Kini Munyu berumur lima belas
tahun. Masih yang selalu mengulum jempol. Namun kali ini
yang dikulum bukan jempolnya sendiri. Setiap hari ada beberapa jempol orang
yang selalu ia rebut untuk dikulum. Tak ada orang yang berani menolaknya.
Karena Munyu begitu kekar dan beringas walaupun usianya baru belasan. Ia akan
sangat marah jika ada seseorang yang melawan untuk tidak menyerahkan salah satu
jempolnya untuk dikulum dengan lunyam.
Jika marah
matanya akan mendadak melotot dan memerah. Giginya tiba-tiba mengeluarkan
taring yang begitu lancip.
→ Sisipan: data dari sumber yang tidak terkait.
Lemma halving_keeps_roots : keepsRoots p p1.
Proof.
  unfold keepsRoots. intros z rz kz. revert z rz.
  induction kz as [kz IH] using lt_wf_ind. intros z rz Hz.
  assert (Hlen : List.length p1 = List.length p) by apply setNth_length.
  inversion Hz as [z' Hlt Hroot | z' r' k' Hlt Hne Hrec]; subst.
  - exists 0. split; [lia |]. constructor; [now rewrite Hlen |].
    now apply halving_roots.
  - destruct (Nat.eq_dec x z) as [<- | Hzx].
    + destruct (rootAt_fun Hz x_up) as [-> Hk]. injection Hk as ->.
      destruct halving_grandparent as [kg [Hle Hg]].
      destruct (IH kg ltac:(lia) _ _ Hg) as [kg' [Hle' Hg']].
      exists (S kg'). split; [lia |].
      assert (Hp1x : getNth p1 x = g).
      { unfold p1. apply getNth_setNth_eq, halving_x_lt. }
      apply root_up.
      * now rewrite Hlen.
      * rewrite Hp1x. apply halving_g_ne_x.
      * now rewrite Hp1x.
    + destruct (IH k' ltac:(lia) _ _ Hrec) as [k'' [Hle' Hrec']].
      exists (S k''). split; [lia |].
      assert (Hp1z : getNth p1 z = getNth p z).
      { unfold p1. now apply getNth_setNth_ne. }
      apply root_up.
      * now rewrite Hlen.
      * now rewrite Hp1z.
      * now rewrite Hp1z.
Qed.

End Halving.

Lemma keepsRoots_refl (p : list nat) : keepsRoots p p.
Proof. intros z r k H. exists k. auto. Qed.

Lemma keepsRoots_trans (p q s : list nat) :
  keepsRoots p q -> keepsRoots q s -> keepsRoots p s.
Proof.
  intros H1 H2 z r k H. destruct (H1 _ _ _ H) as [k1 [Hle1 Hq]].
  destruct (H2 _ _ _ Hq) as [k2 [Hle2 Hs]]. exists k2. split; [lia | exact Hs].
Qed.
Lalu jari-jari tangannya pun seketika menumbuhkan
kuku-kuku hitam yang tajam dan panjang seperti kuku iblis yang siap menikam.
Ia tak pernah
makan. Entah, barangkali makan ya mengulum jempol itu. Air liurnya sendiri yang
ia telan. Karena ia juga tak pernah membeda-bedakan jempol siapa yang dikulum.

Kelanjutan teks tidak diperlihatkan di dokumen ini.